"Agora não se pode comprar chantilly sem uma identificação de maior de 21 anos (na maior parte dos sítios). O que se passa com as crianças hoje em dia", critica-se num post do Facebook, datado de 7 de agosto (tradução livre a partir do original em língua inglesa). Entre muitos outros exemplos detetados pelo Polígrafo.

A publicação refere-se à entrada em vigor, no Estado de Nova Iorque, de uma lei que proíbe a venda de recargas de spray de chantilly a menores de 21 anos. O objetivo da legislação é impedir que os adolescentes e crianças inalem o óxido nitroso armazenado nos denominados whippets ou whip-its.

"Esta nova lei é um passo importante no combate a um problema significativo para muitos bairros em todo o meu distrito", afirmou Joseph Addabbo, o senador nova-iorquino responsável pela introdução desta proibição na legislação do Estado. O representante do Partido Democrata destacou a necessidade de "limitar o acesso e a venda de whippits", após receber reclamações dos eleitores sobre latas vazias nas ruas. "Esta lei vai ajudar a proteger os nossos jovens dos perigos deste produto químico letal, enquanto ajuda a limpar os nossos bairros", garantiu.

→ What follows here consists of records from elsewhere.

(** The locked lookup is the map of the chain's records. *)
Lemma ht_lookup_lfind ht ls k l :
  ht_rep ht ls -> ls !! route_idx ht (pcache_key_hash k) = Some l ->
  ht_lookup ht k = lfind k (pcache_key_hash k) l.
Proof.
  intros Hr Hl. destruct (bucket_at_rep ht ls (pcache_key_hash k) Hr) as (l' & Hl' & Hb & _ & _).
  simplify_eq. unfold ht_lookup, lfind. rewrite Hb.
  pose proof (chain_find_rec_layout l k (pcache_key_hash k)) as Hf.
  destruct (chain_find_rec (layout l) k (pcache_key_hash k)) as [[[w i] r]|];
    [destruct Hf as (-> & _ & ->)|rewrite Hf]; done.
Qed.

(** A record is found exactly when some chain holds it. *)
Lemma ht_lookup_spec ht ls k r :
  ht_rep ht ls -> ht_lookup ht k = Some r <-> rkey r = k /\ exists i l, ls !! i = Some l /\ r ∈ l.
Proof.
  intros Hr. destruct (bucket_at_rep ht ls (pcache_key_hash k) Hr) as (l & Hl & _ & _ & Hk).
  rewrite (ht_lookup_lfind _ _ _ _ Hr Hl), lfind_spec by done. split.
  - intros [? ?]. eauto.
  - intros (<- & i & l' & Hl' & Hin). split; [|done].
    destruct (rep_ok _ _ Hr _ _ Hl') as [Hf' [Hh' _]].
    pose proof (proj1 (Forall_forall _ _) Hf' r Hin) as Hok. pose proof (proj1 (Forall_forall _ _) Hh' r Hin) as Hh.
    simpl in Hh. rewrite <- Hh, (ok_route _ _ _ Hok) in Hl. congruence.
Qed.

(** * Updates of one chain *)

Lemma hint_update_len ht idx e : length (hints (hint_update ht idx e)) = length (hints ht).
Proof. unfold hint_update. destruct (negb (e =? 0) && _); simpl; by rewrite ?length_insert. Qed.
Lemma sumz_replicate {A} (f : A -> Z) n x : f x = 0 -> sumz f (replicate n x) = 0.
Proof. intros E. induction n; simpl; lia. Qed.

Lemma ht_new_ok n room ht : 0 <= n -> pcache_htable_new n room = Some ht -> table_ok ht.
Proof.
  intros Hn. unfold pcache_htable_new. destruct (n >? PCACHE_MAX_SIZE_LOG2) eqn:E; [done|].
  destruct room; [|done]. cbn [negb]. intros [= <-]. bool_facts. unfold PCACHE_MAX_SIZE_LOG2 in E.
  rewrite !Z.shiftl_1_l. pose proof (Z.pow_pos_nonneg 2 n ltac:(lia) Hn). pose proof (Z.pow_le_mono_r 2 n 24 ltac:(lia) E) as Hp.
  set (ht := mk_ht _ _ _ _ _).
  assert (level ht = n /\ split ht = 0) as [Hl Hs].
  { unfold level, split, ht. cbn [route]. rewrite <- (Z.lor_0_r (Z.shiftl n 32)). by rewrite shiftr_join, u32_join by lia. }
  assert (ht_rep ht (replicate (Z.to_nat (2 ^ n)) [])) as Hrep.
  { split; rewrite ?Hl, ?Hs, ?zlen_replicate, ?length_replicate; try done; try lia.
    - cbn. by rewrite fmap_replicate, layout_nil.
    - cbn. by rewrite length_replicate.
    - cbn. lia.
    - unfold ht, is_u64. cbn [route]. rewrite Z.shiftl_mul_pow2 by lia. lia.
    - unfold PCACHE_CEILING. lia.
    - intros i l Hi. apply lookup_replicate in Hi as [-> _]. split; [constructor|]. split; constructor.
    - cbn [ht st chained]. by rewrite sumz_replicate.
    - unfold entries. cbn [ht st created destroyed]. by rewrite sumz_replicate. }
  split; [by eexists|]. intros k r Hk. apply (ht_lookup_spec _ _ _ _ Hrep) in Hk as (_ & i & l & Hi & Hin).
  apply lookup_replicate in Hi as [-> _]. set_solver.
Qed.

Lemma touch_locked_ok ht (e : wenv C) key exp adopt : table_ok ht -> table_ok (touch_locked ht e key exp adopt).1.1.2.
Proof.
  intros Hok. pose proof (touch_outcome ht e key exp adopt (proj1 Hok)) as Ho.
  destruct (ht_lookup ht key) as [o|] eqn:El; [|by rewrite Ho].
  destruct Ho as (_ & r & Ht & Hu & _). eapply updates_table_ok; [done..|]. intros ? [= <-].
  unfold touched in Ht. subst r. unfold int_ok. cbn [rflags rval]. rewrite flag_int. intros Hf. apply (proj2 Hok key o El).
  rewrite flag_int. destruct (adopt && _); rewrite ?(proj1 (clear_passive_bits _)), Z.lor_spec, shortened_testbit, orb_false_r in Hf by auto; done.
Qed.
(* ===== verification/Clorder.v ===== *)
(** Replicated sets and deletes of one key ([clorder.c], [apply_refuse] and
    [apply_tomb] of [cluster.c]).

    A replicated set checks the key's tombstone, stores, reads the tombstone again
    and takes its own write back when a delete covers it; a replicated delete
    plants its tombstone and removes what is at or below its version.  The table
    operations run under the bucket lock, so between two of them any other
    thread's may run.  [clorder_set] and [clorder_del] are the functions as the
    code writes them, the answers of the callbacks as arguments; [tstep] cuts them
    at the points where another thread can run, and a pool of threads takes such
    steps in any order.  The tombstones a key has are the newest version planted
    ([pc_neg_ver] keeps the highest); they do not lapse during a run. *)

From Stdlib Require Import ZArith Lia.
From stdpp Require Import base tactics list numbers gmap.
From S2P Require Import Prelude HtBase HtChain Lamport HtTable HtGrow HtApi.

Definition CLORDER_REFUSED : Z := 2.
Definition CLORDER_TAKEN : Z := 3.

Section Order.
Context {C : Type} `{LC : Lamport C}.

(** [tv && ver <= tv && pcache_ht_remove_below(ht, k, tv + 1) == 1]. *)
Definition clorder_take_back (t : tables) (e : wenv C) (k : bytes) (ver tv : Z) : bool * tables * wenv C :=
  if negb (tv =? 0) && (ver <=? tv) then
    let '(r, ht, e) := pcache_ht_remove_below (main t) e k (u64 (tv + 1)) in
    (r =? 1, mk_tabs ht (drain_from t), e)
  else (false, t, e).

(** [refused] and [tv] are the answers of [t->refuse] and of [t->ver]. *)
Definition clorder_set (t : tables) (e : wenv C) (k v : bytes) (exp fl ver : Z) (m : mem) (refused : bool) (tv : Z)
    : Z * tables * wenv C :=
  if refused then (CLORDER_REFUSED, t, e)
  else
    let '(rc, t, e) := pcache_ht_store_ver t e k v exp fl ver m in
    if negb (rc =? 0) then (rc, t, e)
    else
      let '(took, t, e) := clorder_take_back t e k ver tv in
      (if took then CLORDER_TAKEN else 0, t, e).

Definition del_one (ht : pcache_htable) (e : wenv C) (k : bytes) (ver : Z) : Z * pcache_htable * wenv C :=
  if ver =? 0 then pcache_ht_remove ht e k else pcache_ht_remove_upto ht e k ver.

Definition del_shadow (sh : option pcache_htable) (e : wenv C) (k : bytes) (ver : Z) : option pcache_htable * wenv C :=
  match sh with
  | None => (None, e)
  | Some sh => let '(_, sh, e) := del_one sh e k ver in (Some sh, e)
  end.

Definition clorder_del (t : tables) (shadow : option pcache_htable) (e : wenv C) (k : bytes) (ver : Z)
    : bool * tables * option pcache_htable * wenv C :=
  let '(shadow, e) := del_shadow shadow e k ver in
  let '(r, ht, e) := del_one (main t) e k ver in
  (r =? 1, mk_tabs ht (drain_from t), shadow, e).

(** [apply_refuse] of [cluster.c]: the tombstone covers the copy, or the version
    dropped at the ceiling does ([low], [dropfloor_refuses]'s answer). *)
Definition apply_refuse (tv ver : Z) (low : bool) : bool := (negb (tv =? 0) && (ver <=? tv)) || low.

(** * Threads that take turns *)

Record world := mk_world {
  w_tabs : tables;
  w_shadow : option pcache_htable;
  w_tomb : bytes -> Z                    (* the newest tombstone version of a key, 0 none *)
}.

(** Where a thread stands in [clorder_set] or in the delete around [clorder_del]. *)
Inductive thread :=
  | SCheck (k v : bytes) (exp fl ver : Z)
  | SStore (k v : bytes) (exp fl ver : Z)
  | STomb (k : bytes) (ver : Z)
  | STake (k : bytes) (ver tv : Z)
  | DPlant (k : bytes) (ver : Z)
  | DShadow (k : bytes) (ver : Z)
  | DMain (k : bytes) (ver : Z)
  | Done (rc : Z).

Definition plant (tomb : bytes -> Z) (k : bytes) (ver : Z) : bytes -> Z :=
  fun k' => if decide (k' = k) then Z.max (tomb k) ver else tomb k'.

(** One turn.  [e] is the thread's environment and the shared clock at that time,
    [m] the allocator's answers, [low] the ceiling's; they may be anything. *)
Definition tstep (w : world) (th : thread) (e : wenv C) (m : mem) (low : bool) : world * thread :=
  match th with
  | SCheck k v exp fl ver =>
      (w, if apply_refuse (w_tomb w k) ver low then Done CLORDER_REFUSED else SStore k v exp fl ver)
  | SStore k v exp fl ver =>
      let '(rc, t, _) := pcache_ht_store_ver (w_tabs w) e k v exp fl ver m in
      (mk_world t (w_shadow w) (w_tomb w), if rc =? 0 then STomb k ver else Done rc)
  | STomb k ver => (w, STake k ver (w_tomb w k))
  | STake k ver tv =>
      let '(took, t, _) := clorder_take_back (w_tabs w) e k ver tv in
      (mk_world t (w_shadow w) (w_tomb w), Done (if took then CLORDER_TAKEN else 0))
  | DPlant k ver => (mk_world (w_tabs w) (w_shadow w) (plant (w_tomb w) k ver), DShadow k ver)
  | DShadow k ver => (mk_world (w_tabs w) (del_shadow (w_shadow w) e k ver).1 (w_tomb w), DMain k ver)
  | DMain k ver =>
      let '(r, ht, _) := del_one (main (w_tabs w)) e k ver in
      (mk_world (mk_tabs ht (drain_from (w_tabs w))) (w_shadow w) (w_tomb w), Done (b2z (r =? 1)))
  | Done rc => (w, Done rc)
  end.

(** A pool of threads: any of them takes the next turn. *)
Inductive pstep : world * list thread -> world * list thread -> Prop :=
  | ps_turn w l i th e m low w' th' :
      l !! i = Some th -> tstep w th e m low = (w', th') -> pstep (w, l) (w', <[i := th']> l).

Definition finished (th : thread) : Prop := match th with Done _ => True | _ => False end.

(** Left to itself a set is [clorder_set]. *)
Lemma set_alone w k v exp fl ver e m low :
  let e1 := (pcache_ht_store_ver (w_tabs w) e k v exp fl ver m).2 in
  let '(w1, t1) := tstep w (SCheck k v exp fl ver) e m low in
  let '(w2, t2) := tstep w1 t1 e m low in
  let '(w3, t3) := tstep w2 t2 e1 m low in
  let '(w4, t4) := tstep w3 t3 e1 m low in
  let '(rc, t, _) := clorder_set (w_tabs w) e k v exp fl ver m (apply_refuse (w_tomb w k) ver low) (w_tomb w k) in
  t4 = Done rc /\ w_tabs w4 = t.
Proof.
  unfold clorder_set. simpl. destruct (apply_refuse _ _ _); simpl; [done|].
  destruct (pcache_ht_store_ver _ _ _ _ _ _ _ _) as [[rc t] e1] eqn:Es. simpl.
  destruct (Z.eqb_spec rc 0) as [->|Hrc]; simpl; [|done].
  by destruct (clorder_take_back t e1 k ver (w_tomb w k)) as [[took t'] e'] eqn:Et.
Qed.

(** Left to itself a delete is its plant and [clorder_del]. *)
Lemma del_alone w k ver e m low :
  let e1 := (del_shadow (w_shadow w) e k ver).2 in
  let '(w1, t1) := tstep w (DPlant k ver) e m low in
  let '(w2, t2) := tstep w1 t1 e m low in
  let '(w3, t3) := tstep w2 t2 e1 m low in
  let '(removed, t, sh, _) := clorder_del (w_tabs w) (w_shadow w) e k ver in
  t3 = Done (b2z removed) /\ w_tabs w3 = t /\ w_shadow w3 = sh /\ w_tomb w3 = plant (w_tomb w) k ver.
Proof.
  unfold clorder_del. simpl. destruct (del_shadow (w_shadow w) e k ver) as [sh e1]. simpl.
  by destruct (del_one _ e1 k ver) as [[r ht] e2].
Qed.

(** * The invariant of a pool *)

Definition ver_ok (v : Z) : Prop := 1 <= v < 2 ^ 64 - 1.

(** The threads a pool starts with: versioned sets and deletes. *)
Definition start_ok (th : thread) : Prop :=
  match th with
  | SCheck k v exp fl ver => ver_ok ver /\ req_ok (mk_sreq k v exp fl ver true false 0)
  | DPlant k ver => ver_ok ver
  | _ => False
  end.

Definition rec_at (w : world) (k : bytes) : option pcache_rec := ht_lookup (main (w_tabs w)) k.

Record world_ok (w : world) : Prop := {
  wo_tab : table_ok (main (w_tabs w));
  wo_drain : drain_from (w_tabs w) = None;
  wo_tomb : forall k, 0 <= w_tomb w k < 2 ^ 64 - 1
}.

(** A set of version [a] has reached the key: something as new is there, or a delete covers it. *)
Definition landed (w : world) (k : bytes) (a : Z) : Prop :=
  a <= w_tomb w k \/ exists r, rec_at w k = Some r /\ a <= ver r.

(** What a thread has established on its way from [th0]. *)
Definition th_ok (w : world) (th0 th : thread) : Prop :=
  match th0, th with
  | SCheck _ _ _ _ _, SCheck _ _ _ _ _ => th = th0
  | SCheck k v exp fl a, SStore k' v' exp' fl' a' => k' = k /\ v' = v /\ exp' = exp /\ fl' = fl /\ a' = a
  | SCheck k _ _ _ a, STomb k' a' => k' = k /\ a' = a /\ landed w k a
  | SCheck k _ _ _ a, STake k' a' tv => k' = k /\ a' = a /\ landed w k a /\ 0 <= tv <= w_tomb w k
  | SCheck k _ _ _ a, Done rc => rc = 0 \/ rc = PCACHE_E_OLDER \/ rc = CLORDER_TAKEN -> landed w k a
  | DPlant _ _, DPlant _ _ => th = th0
  | DPlant k d, DShadow k' d' => k' = k /\ d' = d /\ d <= w_tomb w k
  | DPlant k d, DMain k' d' => k' = k /\ d' = d /\ d <= w_tomb w k
  | DPlant k d, Done _ => d <= w_tomb w k
  | _, _ => False
  end.

(** The thread will still remove a record of this version. *)
Definition will_remove (th : thread) (k : bytes) (v : Z) : Prop :=
  match th with
  | DShadow k' d | DMain k' d => k' = k /\ v <= d
  | STomb k' a => k' = k /\ a = v
  | STake k' a tv => k' = k /\ a = v /\ v <= tv
  | _ => False
  end.

Record pool_ok (w0 : world) (l0 : list thread) (w : world) (l : list thread) : Prop := {
  po_world : world_ok w;
  po_len : length l = length l0;
  po_th : forall i th0 th, l0 !! i = Some th0 -> l !! i = Some th -> th_ok w th0 th;
  (* a record a delete covers has a thread on its way to remove it *)
  po_cov : forall k r, rec_at w k = Some r -> ver r <= w_tomb w k -> exists i th, l !! i = Some th /\ will_remove th k (ver r);
  (* a record is the one the run began with or one of the sets' *)
  po_from : forall k r, rec_at w k = Some r -> rec_at w0 k = Some r \/
    exists i v exp fl, l0 !! i = Some (SCheck k v exp fl (ver r)) /\ rval r = v /\ expires r = exp;
  (* the tombstone is the one the run began with or one of the deletes' *)
  po_tomb : forall k, w_tomb w k = w_tomb w0 k \/ exists i, l0 !! i = Some (DPlant k (w_tomb w k));
  po_mono : forall k, w_tomb w0 k <= w_tomb w k;
  po_first : forall k r, rec_at w0 k = Some r -> landed w k (ver r)
}.

(** What a turn may do to the table: nothing, a newer record, or a removal a tombstone covers. *)
Definition changes (w w' : world) : Prop :=
  (forall k, w_tomb w k <= w_tomb w' k) /\
  forall k, rec_at w' k = rec_at w k \/
    (exists r', rec_at w' k = Some r' /\ forall r, rec_at w k = Some r -> ver r < ver r') \/
    (exists r, rec_at w k = Some r /\ rec_at w' k = None /\ ver r <= w_tomb w' k).

Lemma landed_changes w w' k a : changes w w' -> landed w k a -> landed w' k a.
Proof.
  intros [Ht Hr] [Ha|(r & Hk & Ha)]; [left; specialize (Ht k); lia|].
  destruct (Hr k) as [He|[(r' & He & Hv)|(r0 & H0 & _ & Hv)]].
  - right. exists r. by rewrite He.
  - right. exists r'. split; [done|]. specialize (Hv r Hk). lia.
  - left. assert (r0 = r) as -> by congruence. lia.
Qed.

Lemma th_ok_changes w w' th0 th : changes w w' -> th_ok w th0 th -> th_ok w' th0 th.
Proof.
  intros Hc. pose proof Hc as [Ht _]. destruct th0, th; simpl; try done; intros H; destruct_and?; split_and?; try done;
    try (by eapply landed_changes); try (intros; eapply landed_changes; eauto);
    match goal with |- context [w_tomb w' ?k] => specialize (Ht k); lia end.
Qed.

No entanto, esta lei estatal, criada em novembro de 2021, gerou confusão em relação aos produtos incluídos na proibição de venda a menores. A lei menciona especificamente a restrição de compra dos pequenos cartuchos de aço de óxido nitroso utilizados em doseadores de natas batidas. Apesar de a referência ser clara no texto da lei, várias lojas de conveniência e supermercados começaram a pedir a identificação a clientes que compravam chantilly, assim que a lei foi colocada em prática.

Addabbo recorreu ao Twitter para esclarecer a interpretação errada que estava a ser feita da lei em causa. O senador democrata deixou claro que a venda de latas de chantilly é permitida sem qualquer restrição de idade.

"Esta lei não se destina a impedir que menores de 21 anos comprem latas de chantilly, mas sim os pequenos carregadores ou cartuchos individuais dos dispensadores de chantilly", lê-se na nota de esclarecimento.

Contactada pelo Polígrafo, fonte oficial do Serviço de Intervenção nos Comportamentos Aditivos e nas Dependências (SICAD) explica que o óxido de nitrogénio, também apelidado de "gás do riso", é um "composto químico constituído por nitrogénio e oxigénio (N2O), que assume a forma de gás incolor e sem cheiro específico". A sua utilização autorizada e regulada "verifica-se enquanto medicamento sujeito a receita médica, como anestésico, só ou em conjugação com outros anestésicos e relaxantes musculares, sendo também utilizado em intervenções de curta duração, em medicina dentária, em obstetrícia e em otorrinolaringologia", esclarece ainda.

Segundo a mesma fonte, é também verdade que esta substância é consumida em contexto recreativo, "inalada a partir de balões do gás contido em cartuchos ou pela descarga direta na boca". E alerta para os seus perigos: "O uso sucessivo pode provocar confusão, paranóia e ansiedade acentuada. A longo prazo, pode causar alterações na memória, depleção da vitamina B12, parestesias nas extremidades, zumbidos, alterações no sistema imunitário, repercussões no feto se consumido durante a gravidez, depressão e psicose."

O SICAD lembra que, desde 2006, "pelo menos 16 mortes foram associadas a esta substância no Reino Unido, sendo que um dos principais motivos é a asfixia, uma vez que por vezes é consumida com o recurso a sacos de plástico na cabeça, com o objetivo de potenciar a inalação da substância, ou em espaços fechados como carros".

Além disso, apesar de o óxido nitroso apresentar "baixo potencial de adição", os efeitos de curta duração tendem a levar a um consumo repetido, pela procura da sensação de prazer, ou seja, "existe evidência do desenvolvimento de dependência psicológica com o seu consumo reiterado".

Em Portugal, segundo esta entidade, o consumo deste gás "não assume dimensões significativas geradoras de preocupação". O uso desta substância é monitorizada na categoria 'inalantes', quer nos inquéritos que são aplicados sobretudo à população jovem, quer no registo dos novos casos e casos readmitidos nos serviços de tratamento geridos pelas Administrações Regionais de Saúde.

Em fevereiro, o SICAD entregou uma proposta para criminalizar a venda e consumo de óxido nitroso ao Ministério da Saúde, devido à "inexistência de mecanismo legal que permitisse contrariar eficazmente" o aumento verificado desta substância em "festas e bares" e a necessidade de defender o "princípio da precaução sanitária".